(Source records)
---

(** [config.FrontendAssetProxyConfig]: the fields the proxy core reads. *)
Record FrontendAssetProxyConfig : Type := {
  BucketPathPrefix : string;
  SPAEntrypointPath : string;
  ProxiedRequestTimeout : Z;
}.

(** [s3.GetObjectInput]; a nil pointer field is [None]. *)
Record GetObjectInput : Type := {
  Bucket : string;
  Key : string;
  Range : option string;
  IfNoneMatch : option string;
  IfMatch : option string;
  IfModifiedSince : option Time;
  IfUnmodifiedSince : option Time;
}.

(** [s3.GetObjectOutput]; [ObjBody] is the byte stream the body reader
    yields. *)
Record GetObjectOutput : Type := {
  ObjBody : string;
  ContentType : option string;
  ETag : option string;
  CacheControl : option string;
  ContentEncoding : option string;
  ContentDisposition : option string;
  ContentLanguage : option string;
  ExpiresString : option string;
  AcceptRanges : option string;
  ContentLength : option Z;
  LastModified : option Time;
}.

(** The object-store client, as the test double of the repository has it: one
    function for [GetObject].  Its first argument is the list of the requests
    already issued while serving the current inbound request, so that the
    answer to a repeated request may differ from the first.  [inl] is an object
    with a nil error, [inr] a non-nil error. *)
Record S3Client : Type := {
  GetObjectFunc : list GetObjectInput → GetObjectInput → GetObjectOutput + error;
}.

(** ** Handlers as state transformers

    A handler runs on the response recorder and on the log of the upstream
    requests it has issued; it either returns or panics (as
    [WriteHeader] does on a status code outside 100..999). *)

Record World : Type := {
  w : ResponseRecorder;
  calls : list GetObjectInput;
}.

Inductive result (A : Type) : Type :=
| Ok (a : A)
| Panic (msg : string).
Arguments Ok {A} a.
Arguments Panic {A} msg.

Definition M (A : Type) : Type := World → result A * World.

#[global] Instance M_ret : MRet M := λ A a σ, (Ok a, σ).
#[global] Instance M_bind : MBind M := λ A B f m σ,
  match m σ with
  | (Ok a, σ') => f a σ'
  | (Panic msg, σ') => (Panic msg, σ')
  end.

Definition panic {A : Type} (msg : string) : M A := λ σ, (Panic msg, σ).

Definition modify_w (f : ResponseRecorder → ResponseRecorder) : M unit :=
  λ σ, (Ok tt, {| w := f (w σ); calls := calls σ |}).

Definition get_w : M ResponseRecorder := λ σ, (Ok (w σ), σ).

(** [w.Header().Set(key, value)] *)
Definition w_Header_Set (key value : string) : M unit :=
  modify_w (λ rw, {| Code := Code rw;
                     HeaderMap := Header_Set (HeaderMap rw) key value;
                     Body := Body rw; wroteHeader := wroteHeader rw |}).

(** [w.Header().Del(key)] *)
Definition w_Header_Del (key : string) : M unit :=
  modify_w (λ rw, {| Code := Code rw;
                     HeaderMap := Header_Del (HeaderMap rw) key;
                     Body := Body rw; wroteHeader := wroteHeader rw |}).

(** [w.WriteHeader(code)] *)
Definition WriteHeader (code : Z) : M unit :=
  rw ← get_w;
  if wroteHeader rw then mret tt
  else if (code <? 100) || (999 <? code) then
    panic "invalid WriteHeader code"
  else
    modify_w (λ rw, {| Code := code; HeaderMap := HeaderMap rw;
                       Body := Body rw; wroteHeader := true |}).

(** [w.Write(p)]; no handler writes before it has called [WriteHeader], and
    the recorder's guess of a content type on such a first write is left
    out. *)
Definition Write (p : string) : M unit :=
  rw ← get_w;
  (if wroteHeader rw then mret tt else WriteHeader StatusOK);;
  modify_w (λ rw, {| Code := Code rw; HeaderMap := HeaderMap rw;
                     Body := Body rw +:+ p; wroteHeader := wroteHeader rw |}).

(** [http.Error(w, error, code)] *)
Definition http_Error (error : string) (code : Z) : M unit :=
  w_Header_Del "Content-Length";;
  w_Header_Set "Content-Type" "text/plain; charset=utf-8";;
  w_Header_Set "X-Content-Type-Options" "nosniff";;
  WriteHeader code;;
  Write (error +:+ String (ascii_of_nat 10) "").

(** [s3c.GetObject(ctx, in)]: the request is logged and answered. *)
Definition GetObject (s3c : S3Client) (input : GetObjectInput)
  : M (GetObjectOutput + error) :=
  λ σ, (Ok (GetObjectFunc s3c (calls σ) input),
        {| w := w σ; calls := calls σ ++ [input] |}).

(** setHeaderFromStringPtr sets a response header if the provided value is
    non-nil. *)
Definition setHeaderFromStringPtr (key : string) (val : option string) : M unit :=
  match val with
  | Some v => w_Header_Set key v
  | None => mret tt
  end.

(** ** ProxyS3 *)

(** The fallback re-enters ProxyS3 only on the SPA path and only from a
    different path: the number of re-entries still possible from [full]. *)
Definition fallback_budget (cfg : FrontendAssetProxyConfig) (full : string) : nat :=
  if decide (full = JoinPath (BucketPathPrefix cfg) (SPAEntrypointPath cfg))
  then 0 else 1.

Lemma fallback_budget_decreases (cfg : FrontendAssetProxyConfig) (full : string) :
  full ≠ JoinPath (BucketPathPrefix cfg) (SPAEntrypointPath cfg) →
  (fallback_budget cfg (JoinPath (BucketPathPrefix cfg) (SPAEntrypointPath cfg))
   < fallback_budget cfg full)%nat.
Proof.
  intros Hne. unfold fallback_budget.
  destruct (decide (JoinPath _ _ = JoinPath _ _)); [|done].
  destruct (decide (full = _)); [done|lia].
Qed.

Section Proxy.
Context `{HTTPDate}.

(** ProxyS3 resolves bucket/key from full path "/bucket/..." and streams from
    S3/MinIO.

    Left out: the debug log lines, the context with its timeout (a fetch that
    runs out of time is the client answering with a deadline error) and the
    closing of the object body. *)
Equations? ProxyS3 (r : Request) (s3c : S3Client) (cfg : FrontendAssetProxyConfig)
  (full : string) : M unit by wf (fallback_budget cfg full) lt :=
  ProxyS3 r s3c cfg full :=
    let path := GoStrings.TrimPrefix full "/" in
    let idx := GoStrings.IndexByte path "/" in
    if (idx <=? 0) || (idx >=? GoStrings.len path - 1) then
      http_Error "bad request" StatusBadRequest
    else
      let bucket := GoStrings.take (Z.to_nat idx) path in
      let key := GoStrings.drop (Z.to_nat (idx + 1)) path in
      let key := match PathUnescape key with Some ukey => ukey | None => key end in
      (* Honor basic conditional and range headers *)
      let v_range := Header_Get (Req_Header r) "Range" in
      let v_inm := Header_Get (Req_Header r) "If-None-Match" in
      let v_im := Header_Get (Req_Header r) "If-Match" in
      let v_ims := Header_Get (Req_Header r) "If-Modified-Since" in
      let v_ius := Header_Get (Req_Header r) "If-Unmodified-Since" in
      let input :=
        {| Bucket := bucket;
           Key := key;
           Range := if decide (v_range ≠ "") then Some v_range else None;
           IfNoneMatch := if decide (v_inm ≠ "") then Some v_inm else None;
           IfMatch := if decide (v_im ≠ "") then Some v_im else None;
           IfModifiedSince := if decide (v_ims ≠ "") then ParseTime v_ims else None;
           IfUnmodifiedSince := if decide (v_ius ≠ "") then ParseTime v_ius else None |} in
      res ← GetObject s3c input;
      match res with
      | inr err =>
          (* Map common S3 errors to HTTP status *)
          let status := s3ErrorToStatus err in
          let finalFailure := http_Error (StatusText status) status in
          (* Optional SPA fallback: on 403/404, serve SPA entry if configured *)
          if (status =? StatusNotFound) || (status =? StatusForbidden) then
            let spa := SPAEntrypointPath cfg in
            if decide (spa ≠ "") then
              let spaPath := JoinPath (BucketPathPrefix cfg) spa in
              match decide (full = spaPath) with
              | right Hne => (* guard against recursive fallback *)
                  ProxyS3 r s3c cfg spaPath
              | left _ => finalFailure
              end
            else finalFailure
          else finalFailure
      | inl obj =>
          w_Header_Set "Vary" "Accept-Encoding";;
          setHeaderFromStringPtr "Content-Type" (ContentType obj);;
          setHeaderFromStringPtr "ETag" (ETag obj);;
          setHeaderFromStringPtr "Cache-Control" (CacheControl obj);;
          setHeaderFromStringPtr "Content-Encoding" (ContentEncoding obj);;
          setHeaderFromStringPtr "Content-Disposition" (ContentDisposition obj);;
          setHeaderFromStringPtr "Content-Language" (ContentLanguage obj);;
          setHeaderFromStringPtr "Expires" (ExpiresString obj);;
          setHeaderFromStringPtr "Accept-Ranges" (AcceptRanges obj);;
          match ContentLength obj with
          | Some n => w_Header_Set "Content-Length" (FormatInt n)
          | None => mret tt
          end;;
          match LastModified obj with
          | Some t => w_Header_Set "Last-Modified" (FormatHTTPTime t)
          | None => mret tt
          end;;
          WriteHeader StatusOK;;
          if decide (Method r ≠ MethodHead) then Write (ObjBody obj) else mret tt
      end.
Proof. by apply fallback_budget_decreases. Qed.

(** ** The routes of [main]

    The handlers are those registered in [main]; [FindRoute] is the route the
    chi router selects among them: a GET is served by the most specific of
    [/healthz], [/manifests/*], [/apps/*] and [/*]; only [/*] is registered
    for HEAD; any other method finds no endpoint. *)

Definition healthzHandler : M unit :=
  WriteHeader StatusOK;;
  Write "OK".

(** /manifests/* -> /{prefix}{original} *)
Definition manifestsHandler (r : Request) (s3c : S3Client)
  (cfg : FrontendAssetProxyConfig) : M unit :=
  let full := JoinPath (BucketPathPrefix cfg) (URL_Path r) in
  ProxyS3 r s3c cfg full.

(** /apps/* -> /{prefix}/data/{rest} *)
Definition appsHandler (r : Request) (s3c : S3Client)
  (cfg : FrontendAssetProxyConfig) : M unit :=
  let trimmed := GoStrings.TrimPrefix (URL_Path r) "/apps" in
  let full := JoinPath (BucketPathPrefix cfg) ("/data" +:+ trimmed) in
  ProxyS3 r s3c cfg full.

(** handle HEAD requests *)
Definition headHandler (r : Request) (s3c : S3Client)
  (cfg : FrontendAssetProxyConfig) : M unit :=
  let full := JoinPath (BucketPathPrefix cfg) ("/data" +:+ URL_Path r) in
  ProxyS3 r s3c cfg full.

(** fallback: prepend {prefix}/data *)
Definition fallbackHandler (r : Request) (s3c : S3Client)
  (cfg : FrontendAssetProxyConfig) : M unit :=
  let full := JoinPath (BucketPathPrefix cfg) ("/data" +:+ URL_Path r) in
  ProxyS3 r s3c cfg full.

(** Return 405 for unsupported methods on matched routes *)
Definition methodNotAllowedHandler : M unit :=
  w_Header_Set "Allow" "GET, HEAD";;
  http_Error (StatusText StatusMethodNotAllowed) StatusMethodNotAllowed.

(** [middleware.URLFormat]: the routing path is the URL path without the
    extension of its last segment (the URL path itself is left as it is). *)
Definition URLFormat_RoutePath (path : string) : string :=
  if 0 <? GoStrings.IndexByte path "." then
    let base := GoStrings.LastIndexByte path "/" in
    let idx := GoStrings.LastIndexByte (GoStrings.drop (Z.to_nat base) path) "." in
    if 0 <? idx then GoStrings.take (Z.to_nat (idx + base)) path else path
  else path.

Inductive Route : Type :=
| RouteHealthz
| RouteManifests
| RouteApps
| RouteHead
| RouteFallback
| RouteMethodNotAllowed.

Definition FindRoute (method routePath : string) : Route :=
  if String.eqb method MethodGet then
    if String.eqb routePath "/healthz" then RouteHealthz
    else if GoStrings.HasPrefix routePath "/manifests/" then RouteManifests
    else if GoStrings.HasPrefix routePath "/apps/" then RouteApps
    else RouteFallback
  else if String.eqb method MethodHead then RouteHead
  else RouteMethodNotAllowed.

(** [middleware.Recoverer]: a panic of the handler becomes a 500. *)
Definition Recoverer (r : Request) (next : M unit) : M unit :=
  λ σ, match next σ with
       | (Panic _, σ') =>
           (if decide (Header_Get (Req_Header r) "Connection" ≠ "Upgrade")
            then WriteHeader StatusInternalServerError else mret tt) σ'
       | done => done
       end.

(** The router of [main] serving one request. *)
Definition ServeHTTP (cfg : FrontendAssetProxyConfig) (s3c : S3Client)
  (r : Request) : M unit :=
  Recoverer r
    match FindRoute (Method r) (URLFormat_RoutePath (URL_Path r)) with
    | RouteHealthz => healthzHandler
    | RouteManifests => manifestsHandler r s3c cfg
    | RouteApps => appsHandler r s3c cfg
    | RouteHead => headHandler r s3c cfg
    | RouteFallback => fallbackHandler r s3c cfg
    | RouteMethodNotAllowed => methodNotAllowedHandler
    end.
Lemma sorted_unique_Z l : sorted_unique Z.ltb l = true ↔ StronglySorted Z.lt l.
Proof.
  rewrite (sorted_unique_spec _ cmp_Z cmp_Z_lt).
  split; induction 1 as [|x l Hl IH Hx]; constructor; auto;
    (eapply Forall_impl; [exact Hx|]); intros y; pose proof (cmp_Z_lt x y); simpl; blia.
Qed.

Lemma binary_search_spec x l :
  sorted_unique Z.ltb l = true → binary_search x l = true ↔ x ∈ l.
Proof.
  rewrite sorted_unique_Z. unfold binary_search.
  induction 1 as [|y l Hl IH Hy]; simpl; [set_solver|].
  destruct (y <? x) eqn:E.
  - rewrite IH. set_unfold. naive_solver lia.
  - split.
    + intros H. assert (x = y) by (destruct (x <? y) eqn:?; simpl in H; blia). set_solver.
    + intros Hin. apply elem_of_cons in Hin as [->|Hin]; [by rewrite E|].
      rewrite Forall_forall in Hy. specialize (Hy x Hin). blia.
Qed.
(* ===== verification/Fabric.v ===== *)
(** Version text and the boundary with the rest of the fabric, [fabric.cpp],
    [version.hpp] and [source_of_truth.hpp]. The name of the compiler is an argument. *)

From Stdlib Require Import ZArith Bool.
From stdpp Require Import base list numbers strings.
From S2P Require Import Prelude Base Codec.

Open Scope string_scope.
Open Scope list_scope.
Open Scope Z_scope.

Definition kVersionMajor : Z := 1.
Definition kVersionMinor : Z := 0.
Definition kVersionPatch : Z := 0.
Definition kVersionString : string := "1.0.0".
Definition kProductName : string := "Constraint Routing Fabric".

Definition version_string : string := (kProductName ++ " " ++ kVersionString)%string.

(** The compiler and its version; [None] for another one. *)
Definition build_string (toolchain : option (string * string)) : string :=
  (version_string ++
   match toolchain with
   | Some (name, version) => " [" ++ name ++ " " ++ version ++ "]"
   | None => " [unknown toolchain]"
   end)%string.

Definition error_name (code : ErrorCode.t) : string :=
  match code with
  | ErrorCode.Ok => "Ok"
  | ErrorCode.InvalidArgument => "InvalidArgument"
  | ErrorCode.Malformed => "Malformed"
  | ErrorCode.ResourceLimit => "ResourceLimit"
  | ErrorCode.ContradictoryConstraintSet => "ContradictoryConstraintSet"
  | ErrorCode.DuplicateIdentity => "DuplicateIdentity"
  | ErrorCode.UnknownConstraintKind => "UnknownConstraintKind"
  | ErrorCode.InvalidNumericBound => "InvalidNumericBound"
  | ErrorCode.ImpossibleGeneration => "ImpossibleGeneration"
  | ErrorCode.NotFound => "NotFound"
  | ErrorCode.Unauthorized => "Unauthorized"
  | ErrorCode.Fenced => "Fenced"
  | ErrorCode.EpochMismatch => "EpochMismatch"
  | ErrorCode.StaleGeneration => "StaleGeneration"
  | ErrorCode.IdempotentReplay => "IdempotentReplay"
  | ErrorCode.MutationAttemptConflict => "MutationAttemptConflict"
  | ErrorCode.PersistenceUnavailable => "PersistenceUnavailable"
  | ErrorCode.PersistenceCorrupt => "PersistenceCorrupt"
  | ErrorCode.DurableWriteFailed => "DurableWriteFailed"
  | ErrorCode.IntegrityMismatch => "IntegrityMismatch"
  | ErrorCode.UnsupportedVersion => "UnsupportedVersion"
  | ErrorCode.Truncated => "Truncated"
  | ErrorCode.TrailingBytes => "TrailingBytes"
  | ErrorCode.TransportFailure => "TransportFailure"
  | ErrorCode.ProtocolViolation => "ProtocolViolation"
  | ErrorCode.NotSupported => "NotSupported"
  | ErrorCode.Internal => "Internal"
  end.

Module UpstreamAuthority.
Inductive t :=
  | Unset | IdentityRegistry | TopologyAuthority | LinkStateAuthority | PortConfigurationAuthority
  | FabricCapabilityRegistry | FailureDomainAuthority | FabricEpochIssuer | PathPlanner
  | PathAuthority | PolicyRegistry | RouteFabric | PathDiversityFabric.

Definition to_string (x : t) : string :=
  match x with
  | Unset => "Unset"
  | IdentityRegistry => "IdentityRegistry"
  | TopologyAuthority => "TopologyAuthority"
  | LinkStateAuthority => "LinkStateAuthority"
  | PortConfigurationAuthority => "PortConfigurationAuthority"
  | FabricCapabilityRegistry => "FabricCapabilityRegistry"
  | FailureDomainAuthority => "FailureDomainAuthority"
  | FabricEpochIssuer => "FabricEpochIssuer"
  | PathPlanner => "PathPlanner"
  | PathAuthority => "PathAuthority"
  | PolicyRegistry => "PolicyRegistry"
  | RouteFabric => "RouteFabric"
  | PathDiversityFabric => "PathDiversityFabric"
  end.
End UpstreamAuthority.

Module NotOwned.
Inductive t :=
  | IdentityTruth | TopologyTruth | LinkState | PortConfiguration | CapabilityTruth
  | FailureDomainTruth | FabricEpochIssuance | CandidatePathDiscovery | PathLegality
  | RouteLifecycle | EqualCostMultipath | AdaptiveRouting | RouteConvergence | PathDiversity
  | TrafficEngineering | BandwidthReservation | CongestionMeasurement | PhysicalForwarding.

Definition to_string (x : t) : string :=
  match x with
  | IdentityTruth => "IdentityTruth"
  | TopologyTruth => "TopologyTruth"
  | LinkState => "LinkState"
  | PortConfiguration => "PortConfiguration"
  | CapabilityTruth => "CapabilityTruth"
  | FailureDomainTruth => "FailureDomainTruth"
  | FabricEpochIssuance => "FabricEpochIssuance"
  | CandidatePathDiscovery => "CandidatePathDiscovery"
  | PathLegality => "PathLegality"
  | RouteLifecycle => "RouteLifecycle"
  | EqualCostMultipath => "EqualCostMultipath"
  | AdaptiveRouting => "AdaptiveRouting"
  | RouteConvergence => "RouteConvergence"
  | PathDiversity => "PathDiversity"
  | TrafficEngineering => "TrafficEngineering"
  | BandwidthReservation => "BandwidthReservation"
  | CongestionMeasurement => "CongestionMeasurement"
  | PhysicalForwarding => "PhysicalForwarding"
  end.

(** Every capability of the enumeration is owned by another component. *)
Definition is_not_owned (x : t) : bool :=
  match x with
  | IdentityTruth | TopologyTruth | LinkState | PortConfiguration | CapabilityTruth
  | FailureDomainTruth | FabricEpochIssuance | CandidatePathDiscovery | PathLegality
  | RouteLifecycle | EqualCostMultipath | AdaptiveRouting | RouteConvergence | PathDiversity
  | TrafficEngineering | BandwidthReservation | CongestionMeasurement | PhysicalForwarding => true
  end.
End NotOwned.

(** A report names its error: no two codes print alike. *)
Lemma error_name_inj (a b : ErrorCode.t) : error_name a = error_name b → a = b.
Proof. by destruct a, b. Qed.

Lemma capability_name_inj (a b : NotOwned.t) : NotOwned.to_string a = NotOwned.to_string b → a = b.
Proof. by destruct a, b. Qed.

---

- AIM OF THE EXERCISE: Please print exactly what appears from the first line of the data through the line with "ObjBody : string;", including both of those lines and nothing past them.

- EXERCISE SOLUTION:
(** [config.FrontendAssetProxyConfig]: the fields the proxy core reads. *)
Record FrontendAssetProxyConfig : Type := {
  BucketPathPrefix : string;
  SPAEntrypointPath : string;
  ProxiedRequestTimeout : Z;
}.

(** [s3.GetObjectInput]; a nil pointer field is [None]. *)
Record GetObjectInput : Type := {
  Bucket : string;
  Key : string;
  Range : option string;
  IfNoneMatch : option string;
  IfMatch : option string;
  IfModifiedSince : option Time;
  IfUnmodifiedSince : option Time;
}.

(** [s3.GetObjectOutput]; [ObjBody] is the byte stream the body reader
    yields. *)
Record GetObjectOutput : Type := {
  ObjBody : string;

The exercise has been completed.